PROBLEM TO SOLVE = Copy exactly the lines of the material below that run from the one containing "- unfold appendV0002TaskEventQuietForTeam." through the one containing "co_port c ≠ p.". Copy no other lines.
BEGIN INPUT DATA
Lemma wp_reserve task (P : tphase → Prop) σ :
  held 0 0 task (Some LifecycleRunning) P σ → (∀ ph, P ph → before_start ph = true) →
  wp main reserveLocalSlot
    (λ _ O σ, O = main ∧ held 1 0 task (Some LifecycleRunning) P σ) σ.
Proof using.
  intros Hh HP.
  apply (wp_held_atomic _ 0 0 task (Some LifecycleRunning) P (λ _, 1) (λ _, 0%nat)
           (λ _, Some LifecycleRunning) (λ _, P)); [done|].
  intros σ1 Hok Hh1. simpl. set (σ2 := put_reservations _ _).
  destruct (held_bookkeeping 0 0 task (Some LifecycleRunning) P σ1 σ2) as [Htc Hh2];
    simpl; try done; [lia|by rewrite (he_accepted _ _ _ _ _ _ Hh1)|].
  split; [done|]. simpl in Hh2.
  by rewrite (he_accepted _ _ _ _ _ _ Hh1), (he_reservations _ _ _ _ _ _ Hh1) in Hh2.
Qed.

Lemma wp_markAccepted task (P : tphase → Prop) σ :
  held 0 0 task None P σ → (∀ ph, P ph → before_start ph = true) →
  wp main (markAcceptedV0002 task)
    (λ b O σ, O = main ∧ held 0 0 task (if b : bool then Some LifecycleRunning else None) P σ) σ.
Proof using.
  intros Hh HP.
  apply (wp_held_atomic _ 0 0 task None P (λ _, 0) (λ _, 0%nat)
           (λ b : bool, if b then Some LifecycleRunning else None) (λ _, P)); [done|].
  intros σ1 Hok Hh1. rewrite (he_accepted _ _ _ _ _ _ Hh1). simpl. set (σ2 := put_accepted _ _).
  destruct (held_bookkeeping 0 0 task None P σ1 σ2) as [Htc Hh2]; simpl; try done; [lia|..].
  - intros t Hne. by rewrite lookup_insert_ne.
  - by rewrite lookup_insert_eq.
  - split; [done|]. simpl in Hh2.
    by rewrite lookup_insert_eq, (he_reservations _ _ _ _ _ _ Hh1) in Hh2.
Qed.

(** A report on a task without a slot. *)
Lemma wp_report_held n task acc (P : tphase → Prop) (P' : option xerror → tphase → Prop)
    team type payload σ :
  held n 0 task acc P σ → acc ≠ Some LifecycleTerminal →
  (∀ id at_ ph r, P ph →
     let e := mkTaskEvent id team task (cf_executor cfg) type at_ payload in
     P' r (report_step ph e r) ∧ before_start (report_step ph e r) = true) →
  wp main (appendV0002TaskEventForTeam cfg task team type payload)
    (λ r O σ, O = main ∧ held n 0 task acc (P' r) σ) σ.
Proof using.
  intros Hh Hacc HP. unfold appendV0002TaskEventForTeam.
  eapply wp_then_held; [by apply silent_call|done|]. intros uuid σ1 Hh1.
  eapply wp_then_held; [by apply silent_call|done|]. intros now σ2 Hh2.
  apply (wp_held_call (XAppendTaskEvent _) n task acc P P' (λ _, 0%nat) σ2 Hh2 Hacc).
  - intros t ph r Hne. simpl. by rewrite bool_decide_eq_false_2.
  - intros ph r _ Hph. simpl. rewrite bool_decide_eq_true_2 by done.
    destruct (HP ("evt-" +:+ uuid) now ph r Hph) as [Hp1 Hp2]. split_and!; [done| |congruence].
    intros E. simpl in Hp2. by rewrite E in Hp2.
  - done.
Qed.

Definition out_idle (out : outcome) (σ : Exec) : Prop := idle (if out.1 then 0 else 1) σ.

Lemma wp_fail_claimed command claim task team phase error σ :
  held 1 0 task (Some LifecycleRunning) (eq (Working command claim)) σ →
  team = te_team (cl_task claim) →
  wp main (fail_claimed cfg task team phase error) (λ out O σ, O = main ∧ out_idle out σ) σ.
Proof using.
  intros Hh ->. unfold fail_claimed.
  eapply wp_then; [eapply wp_terminalize; [exact Hh|by intros ? <-]|]. intros [] σ1 Hh1.
  eapply (wp_then _ _ (λ _, held 1 0 task None (λ ph, before_start ph = true))).
  - unfold appendV0002TaskEventQuietForTeam.
    eapply wp_then; [eapply (wp_report_held _ _ _ _ (λ _ ph, before_start ph = true)); [done|done|]|].
    + intros id at_ ph r <-. unfold report_step. simpl. rewrite bool_decide_eq_false_2 by auto.
      by rewrite bool_decide_eq_true_2.
    + intros r σ2 Hh2. apply (wp_main_ret () (λ _, held 1 0 task None _)). intros σ3 Hr.
      eapply held_rely; [|done..]. set_solver.
  - intros _ σ2 Hh2. by eapply (wp_ret_idle _ (λ out : outcome, if out.1 then 0 else 1));
      [eapply held_idle|].
Qed.

(** A port in range that no slot has. *)
Definition port_free (p : Z) (σ : Exec) : Prop :=
  cf_port_start cfg ≤ p ≤ cf_port_end cfg ∧
  ∀ t o c, x_slots σ !! t = Some o → core_at σ o = Some c → co_port c ≠ p.

Lemma port_free_rely O p σ σ' : TokMain ∈ O → rely O σ σ' → port_free p σ → port_free p σ'.
Proof using.
  intros Hin Hr [Hrange Hp]. split; [done|]. intros t o c Ht Hc.
  destruct (rely_main _ _ _ Hin Hr) as (_ & Hsub & _ & _ & Hi & _).
  specialize (Hi o). rewrite (identity_at_Some _ _ _ Hc) in Hi. unfold identity_at in Hi.
  destruct (core_at σ o) as [c0|] eqn:Hc0; [|done].
  specialize (Hp t o c0 (lookup_weaken _ _ _ _ Ht Hsub) Hc0). simpl in Hi. congruence.
Qed.

Lemma free_port_spec σ p :
  exec_ok σ → free_port cfg σ = Some p → port_free p σ ∧ x_next_port σ ≤ p.
Proof using.
  intros Hok Hf. apply List.find_some in Hf as [Hin Hu%negb_true_iff].
  assert (Hz : p ∈ seqZ (x_next_port σ) (cf_port_end cfg - x_next_port σ + 1))
    by by apply list_elem_of_In.
  apply elem_of_seqZ in Hz. pose proof (ok_next _ Hok). split; [|lia]. split; [lia|].
  intros t o c Ht Hc <-. apply bool_decide_eq_false in Hu. apply Hu. exists t, o. split; [done|].
  unfold core_at in Hc. destruct (slot_at σ o); simplify_eq/=; done.
Qed.

Lemma wp_allocatePort {B} (k : option Z → go B) n kk task acc P Q σ :
  held n kk task acc P σ →
  (∀ r σ1, held n kk task acc P σ1 → (∀ p, r = Some p → port_free p σ1) → wp main (k r) Q σ1) →
  wp main (allocatePort cfg ≫= k) Q σ.
Proof using.
  intros Hh Hk. apply wp_bind. intros σ1 Hr Hi Ho. assert (Hin : TokMain ∈ main) by set_solver.
  pose proof (held_rely _ _ _ _ _ _ _ _ Hin Hr Hh) as Hh1.
  assert (Hq : ∀ p, free_port cfg σ1 = Some p → quiet σ1 (put_next_port (p + 1) σ1)).
  { intros p [_ Hp]%free_port_spec; [|done]. split_and!; simpl; try done. lia. }
  assert (Hcalm : calm main σ1 (match free_port cfg σ1 with
            | Some p => (put_next_port (p + 1) σ1, Some p) | None => (σ1, None) end).1).
  { apply quiet_calm; [|done..]. destruct (free_port cfg σ1) as [p|] eqn:Hf; simpl;
      [by apply Hq|apply quiet_refl]. }
  exists main. destruct Hcalm as [Hg Hrel]. split; [done|]. intros σ2 Hr2 Hi2 Ho2.
  assert (Hr12 : rely main σ1 σ2) by by etrans. apply Hk; [by eapply held_rely|].
  intros p Hp. eapply port_free_rely; [done..|]. apply free_port_spec; [done|].
  destruct (free_port cfg σ1); by simplify_eq/=.
Qed.

Lemma reservations_guar O n σ :
  TokMain ∈ O → exec_ok σ → owned O σ → guar O O σ (put_reservations n σ).
Proof using.
  intros Hin Hok Ho. split_and!.
  - by destruct Hok.
  - done.
  - by apply same_cores_evolves.
  - intros r Hr _. split; [|done].
    destruct r; [done|by apply same_slot_kept..|]; simpl; unfold same_task; auto.
  - intros r Hr. destruct (decide (r ∈ O)); [by left|by right].
Qed.

Lemma wp_release_idle O σ (Q : () → gset token → Exec → Prop) :
  TokMain ∈ O → idle 1 σ → (∀ σ1, idle 0 σ1 → Q () O σ1) →
  wp O releaseLocalSlotReservation Q σ.
Proof using.
  intros Hin Hi HQ σ1 Hr Hok Ho. destruct (idle_rely _ _ _ _ Hin Hr Hi) as [Hn Hs].
  exists O. rewrite Hn. cbn [fst]. change (0 <? 1) with true.
  split; [by apply reservations_guar|]. intros σ2 Hr2 _ _. apply HQ.
  eapply idle_rely; [done..|]. done.
Qed.

(** *** Installing a slot *)

Definition installed (task : string) (s : taskSlot) (σ : Exec) : Exec :=
  let o := fresh (dom (x_heap σ)) in
  put_slots (<[task := o]> (x_slots σ)) (put_heap (<[o := s]> (x_heap σ)) σ).

(** A slot object as it is installed. *)
Definition fresh_slot (task : string) (port : Z) (ref : ContainerRef) (s : taskSlot) : Prop :=
  core_of s = mkCore task port (rf_id ref) false false.

(** The container that was started last. *)
Definition latest (ref : ContainerRef) (σ : Exec) : Prop := head (refs σ) = Some ref.

Lemma latest_rely O ref σ σ' : TokMain ∈ O → rely O σ σ' → latest ref σ → latest ref σ'.
Proof using.
  unfold latest. intros Hin Hr. by destruct (rely_main _ _ _ Hin Hr) as (_ & _ & -> & _).
Qed.

Lemma core_at_fresh σ o : o = fresh (dom (x_heap σ)) → core_at σ o = None.
Proof using.
  intros ->. unfold core_at, slot_at. pose proof (is_fresh (dom (x_heap σ))) as Hf.
  apply not_elem_of_dom in Hf. by rewrite Hf.
Qed.

Lemma core_at_installed task s σ o :
  core_at (installed task s σ) o =
  if decide (o = fresh (dom (x_heap σ))) then Some (core_of s) else core_at σ o.
Proof using.
  unfold core_at, slot_at, installed. simpl. destruct (decide _) as [->|].
  - by rewrite lookup_insert_eq.
  - by rewrite lookup_insert_ne.
Qed.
END INPUT DATA
OUTPUT FOR THIS EXERCISE =
  - unfold appendV0002TaskEventQuietForTeam.
    eapply wp_then; [eapply (wp_report_held _ _ _ _ (λ _ ph, before_start ph = true)); [done|done|]|].
    + intros id at_ ph r <-. unfold report_step. simpl. rewrite bool_decide_eq_false_2 by auto.
      by rewrite bool_decide_eq_true_2.
    + intros r σ2 Hh2. apply (wp_main_ret () (λ _, held 1 0 task None _)). intros σ3 Hr.
      eapply held_rely; [|done..]. set_solver.
  - intros _ σ2 Hh2. by eapply (wp_ret_idle _ (λ out : outcome, if out.1 then 0 else 1));
      [eapply held_idle|].
Qed.

(** A port in range that no slot has. *)
Definition port_free (p : Z) (σ : Exec) : Prop :=
  cf_port_start cfg ≤ p ≤ cf_port_end cfg ∧
  ∀ t o c, x_slots σ !! t = Some o → core_at σ o = Some c → co_port c ≠ p.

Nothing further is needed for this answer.